A U.S. law stopping people from carrying firearms inside post offices has been ruled unconstitutional by a federal judge in Florida. U.S. District Judge Kathryn Kimball Mizelle issued the ruling on Friday as she dismissed a portion of an indictment that charges a postal worker identified as Emmanuel Ayala with the illegal possession of a gun in a federal facility.

Mizelle ruled that the possession charge was a violation of Ayala’s right to keep and bear arms under the Second Amendment of the U.S. Constitution. According to her, “[A] blanket restriction on firearms possession in post offices is incongruent with the American tradition of firearms regulation.”

In her decision, Mizelle cited a 2022 landmark U.S. Supreme Court ruling that expanded rights to carry and bear arms.

The ruling, tagged New York State Rifle & Pistol Association v. Bruen, established an individual’s right to carry a handgun in public places for self-defense purposes. It also established a new test that can be used to assess firearms restrictions to ensure they are “consistent with this nation’s historical tradition of firearm regulation.”

Prosecutors allege that Ayala, a truck driver for the U.S. Postal Service in Tampa, brought a Smith & Wesson 9mm handgun onto Postal Service property back in 2012 and tried to evade federal agents who attempted to detain him. He was later arrested and charged under a provision that prohibits possessing a firearm in any federal facility.

Ayala’s lawyers, however, argued that he had a concealed weapons permit and had the gun on him for self-defense.
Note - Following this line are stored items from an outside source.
(** C6, amended.  For a square N-by-N image and a square k-by-k kernel
    no larger than the image, both int64 arrays, a padding p >= 0 with k <= 2p + 1, a pool
    size between 1 and N and a stride >= 1: none of the three functions
    raises, each returns an array, and every array access it performs
    is within bounds: the same function run with the bounds-checked
    slicing, which raises IndexError on any window that does not lie
    inside its array, returns the same array in the same heap (the item
    assignments are bounds-checked in both). *)
Theorem well_shaped_calls_return (h : heap) image kernel I K
    (N k p pool_size stride : nat) :
  h !! image = Some I → h !! kernel = Some K →
  is_int64 I = true → is_int64 K = true →
  is_matrix N N I → is_matrix k k K → (k ≤ N)%nat →
  (k ≤ 2 * p + 1)%nat →
  (1 ≤ pool_size ≤ N)%nat → (1 ≤ stride)%nat →
  (∃ out h',
     convolution2d image kernel h = (Ok out, h') ∧
     convolution2d_on getslice_checked image kernel h = (Ok out, h')) ∧
  (∃ out h',
     convolution2d_with_padding image kernel (Z.of_nat p) h = (Ok out, h') ∧
     convolution2d_with_padding_on getslice_checked image kernel (Z.of_nat p) h
       = (Ok out, h')) ∧
  (∃ out h',
     max_pooling2d image (Z.of_nat pool_size) (Z.of_nat stride) h
       = (Ok out, h') ∧
     max_pooling2d_on getslice_checked image
       (Z.of_nat pool_size) (Z.of_nat stride) h = (Ok out, h')).
Proof.
  intros HI HK _ _ (HIr & HIc & _) (HKr & HKc & _) Hle Hpad Hpool Hstride.
  split; [| split].
  - do 2 eexists. split.
    + apply convolution2d_ok; (done || lia).
    + apply convolution2d_on_ok; (by right) || done || lia.
  - do 2 eexists. split.
    + apply convolution2d_with_padding_ok; (done || lia).
    + apply convolution2d_with_padding_on_ok; (by right) || done || lia.
  - do 2 eexists. split.
    + apply max_pooling2d_ok; (done || lia).
    + apply max_pooling2d_on_ok; (by right) || done || lia.
Qed.

Lemma well_shaped_calls_return_witness :
  (∃ out h',
     convolution2d 1%positive 2%positive demo_heap = (Ok out, h') ∧
     convolution2d_on getslice_checked 1%positive 2%positive demo_heap
       = (Ok out, h')) ∧
  (∃ out h',
     convolution2d_with_padding 1%positive 2%positive (Z.of_nat 1) demo_heap
       = (Ok out, h') ∧
     convolution2d_with_padding_on getslice_checked
       1%positive 2%positive (Z.of_nat 1) demo_heap = (Ok out, h')) ∧
  (∃ out h',
     max_pooling2d 1%positive (Z.of_nat 2) (Z.of_nat 2) demo_heap
       = (Ok out, h') ∧
     max_pooling2d_on getslice_checked 1%positive (Z.of_nat 2) (Z.of_nat 2)
       demo_heap = (Ok out, h')).
Proof.
  apply (well_shaped_calls_return demo_heap 1%positive 2%positive
           input_image filter_kernel 5 3 1 2 2).
  - reflexivity.
  - reflexivity.
  - reflexivity.
  - reflexivity.
  - apply input_image_is_matrix.
  - apply filter_kernel_is_matrix.
  - lia.
  - lia.
  - lia.
  - lia.
Defined.

(** ** Frame: the inputs are left alone *)

Lemma frame_preserved_raise (h : heap) e : frame_preserved h (Raise e, h).
Proof. split; simpl; [done | discriminate]. Qed.

(** Filling a new output array on top of a heap that extends [h]. *)
Lemma frame_preserved_fill (h h1 : heap) out cell n :
  (∀ l a, h !! l = Some a → h1 !! l = Some a) → h !! out = None →
  frame_preserved h (finish out (fill out cell n h1)).
Proof.
  intros Hext Hout. split.
  - intros l a Hl.
    assert (l ≠ out) by congruence.
    replace (snd (finish out (fill out cell n h1)))
      with (snd (fill out cell n h1))
      by (by destruct (fill out cell n h1) as [[[] | e] h']).
    rewrite fill_other by done. by apply Hext.
  - intros out'. destruct (fill out cell n h1) as [[[] | e] h']; simpl;
      congruence.
Qed.

Lemma convolution2d_frame (h : heap) image kernel :
  frame_preserved h (convolution2d image kernel h).
Proof.
  destruct (h !! kernel) as [K |] eqn:HK; cycle 1.
  { unfold convolution2d, convolution2d_on, bind, shape0, bind, load.
    rewrite HK. apply frame_preserved_raise. }
  destruct (h !! image) as [I |] eqn:HI; cycle 1.
  { unfold convolution2d, convolution2d_on, bind, shape0, bind, load, ret.
    rewrite HK, HI. apply frame_preserved_raise. }
  rewrite (convolution2d_run h image kernel I K) by done.
  case_decide; [apply frame_preserved_raise |].
  apply frame_preserved_fill; [| apply fresh_None].
  intros l a. apply insert_fresh_extends.
Qed.

Lemma convolution2d_with_padding_frame (h : heap) image kernel padding :
  frame_preserved h (convolution2d_with_padding image kernel padding h).
Proof.
  destruct (h !! kernel) as [K |] eqn:HK; cycle 1.
  { unfold convolution2d_with_padding, convolution2d_with_padding_on,
      bind, shape0, bind, load.
    rewrite HK. apply frame_preserved_raise. }
  destruct (h !! image) as [I |] eqn:HI; cycle 1.
  { unfold convolution2d_with_padding, convolution2d_with_padding_on,
      bind, shape0, np_pad, bind, load, ret.
    rewrite HK, HI. apply frame_preserved_raise. }
  rewrite (convolution2d_with_padding_run h image kernel padding I K) by done.
  case_decide; [apply frame_preserved_raise |].
  set (h1 := <[fresh (dom h) := padded I (Z.to_nat padding)]> h).
  assert (Hout : h1 !! fresh (dom h1) = None) by apply fresh_None.
  apply lookup_insert_None in Hout as [Hout _].
  apply frame_preserved_fill; [| done].
  intros l a Hl. apply insert_fresh_extends. by apply insert_fresh_extends.
Qed.

Lemma max_pooling2d_frame (h : heap) image pool_size stride :
  frame_preserved h (max_pooling2d image pool_size stride h).
Proof.
  destruct (h !! image) as [I |] eqn:HI; cycle 1.
  { unfold max_pooling2d, max_pooling2d_on, bind, shape0, bind, load.
    rewrite HI. apply frame_preserved_raise. }
  rewrite (max_pooling2d_run h image pool_size stride I) by done.
  repeat case_decide; try apply frame_preserved_raise.
  apply frame_preserved_fill; [| apply fresh_None].
  intros l a. apply insert_fresh_extends.
Qed.

(** C7. Whatever the arguments, a call of [convolution2d],
    [convolution2d_with_padding] or [max_pooling2d] leaves every array
    that existed before the call, the image and the kernel among them,
    with the contents it had; the array it returns is a new one. *)
Theorem calls_leave_inputs_unchanged (h : heap) image kernel
    (padding pool_size stride : Z) :
  frame_preserved h (convolution2d image kernel h) ∧
  frame_preserved h (convolution2d_with_padding image kernel padding h) ∧
  frame_preserved h (max_pooling2d image pool_size stride h).
Proof.
  split; [apply convolution2d_frame |].
  split; [apply convolution2d_with_padding_frame | apply max_pooling2d_frame].
Qed.

(** ** Determinism *)

Lemma finish_fill_agree out1 out2 cell n (h1 h2 : heap) :
  h1 !! out1 = h2 !! out2 →
  result (finish out1 (fill out1 cell n h1))
  = result (finish out2 (fill out2 cell n h2)).
Proof.
  intros Hout. destruct (fill_agree out1 out2 cell n h1 h2 Hout) as [Hfst Hsnd].
  destruct (fill out1 cell n h1) as [[[] | e1] k1],
           (fill out2 cell n h2) as [[[] | e2] k2]; simpl in *;
    try congruence.
  by rewrite Hsnd.
Qed.

Section two_runs.
Context (h1 h2 : heap) (image1 image2 : loc) (I : ndarray).
Hypothesis HI1 : h1 !! image1 = Some I.
Hypothesis HI2 : h2 !! image2 = Some I.

Lemma max_pooling2d_agree pool_size stride :
  result (max_pooling2d image1 pool_size stride h1)
  = result (max_pooling2d image2 pool_size stride h2).
Proof.
  rewrite (max_pooling2d_run h1 image1 pool_size stride I) by done.
  rewrite (max_pooling2d_run h2 image2 pool_size stride I) by done.
  repeat case_decide; try done.
  apply finish_fill_agree. by rewrite !lookup_insert_eq.
Qed.

Context (kernel1 kernel2 : loc) (K : ndarray).
Hypothesis HK1 : h1 !! kernel1 = Some K.
Hypothesis HK2 : h2 !! kernel2 = Some K.

Lemma convolution2d_agree :
  result (convolution2d image1 kernel1 h1)
  = result (convolution2d image2 kernel2 h2).
Proof.
  rewrite (convolution2d_run h1 image1 kernel1 I K) by done.
  rewrite (convolution2d_run h2 image2 kernel2 I K) by done.
  case_decide; [done |].
  apply finish_fill_agree. by rewrite !lookup_insert_eq.
Qed.

Lemma convolution2d_with_padding_agree padding :
  result (convolution2d_with_padding image1 kernel1 padding h1)
  = result (convolution2d_with_padding image2 kernel2 padding h2).
Proof.
  rewrite (convolution2d_with_padding_run h1 image1 kernel1 padding I K)
    by done.
  rewrite (convolution2d_with_padding_run h2 image2 kernel2 padding I K)
    by done.
  case_decide; [done |].
  apply finish_fill_agree. by rewrite !lookup_insert_eq.
Qed.

End two_runs.

(** C8. Two calls on equal inputs have equal outcomes: if the image and
    the kernel of one call hold the same arrays as those of the other,
    and the integer arguments are the same, then both calls raise the
    same exception or return arrays with the same contents, whatever
    else the two heaps contain and wherever the arrays are stored. *)
Theorem calls_are_deterministic (h1 h2 : heap) image1 image2 kernel1 kernel2
    (I K : ndarray) (padding pool_size stride : Z) :
  h1 !! image1 = Some I → h2 !! image2 = Some I →
  h1 !! kernel1 = Some K → h2 !! kernel2 = Some K →
  result (convolution2d image1 kernel1 h1)
    = result (convolution2d image2 kernel2 h2) ∧
  result (convolution2d_with_padding image1 kernel1 padding h1)
    = result (convolution2d_with_padding image2 kernel2 padding h2) ∧
  result (max_pooling2d image1 pool_size stride h1)
    = result (max_pooling2d image2 pool_size stride h2).
Proof.
  intros HI1 HI2 HK1 HK2.
  split; [by apply (convolution2d_agree _ _ _ _ I HI1 HI2 _ _ K) |].
  split; [by apply (convolution2d_with_padding_agree _ _ _ _ I HI1 HI2 _ _ K) |].
  by apply (max_pooling2d_agree _ _ _ _ I).
Qed.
Mizelle sided with the defendant’s challenge to the weapons charge, saying that there was no federal law banning guns in government buildings until 1964 and post offices until 1972 even though post offices date as far back as the county’s founding.

According to her, there is no historical practice from the 1700s that justifies the prohibition of guns in post offices and government buildings. Hence, she determined that letting the federal government restrict visitors from bringing firearms into government buildings would be letting the government “abridge the right to bear arms by regulating it into practical non-existence.”

While she dismissed the firearms charge against Ayala, the judge upheld a separate charge for forcibly resisting arrest.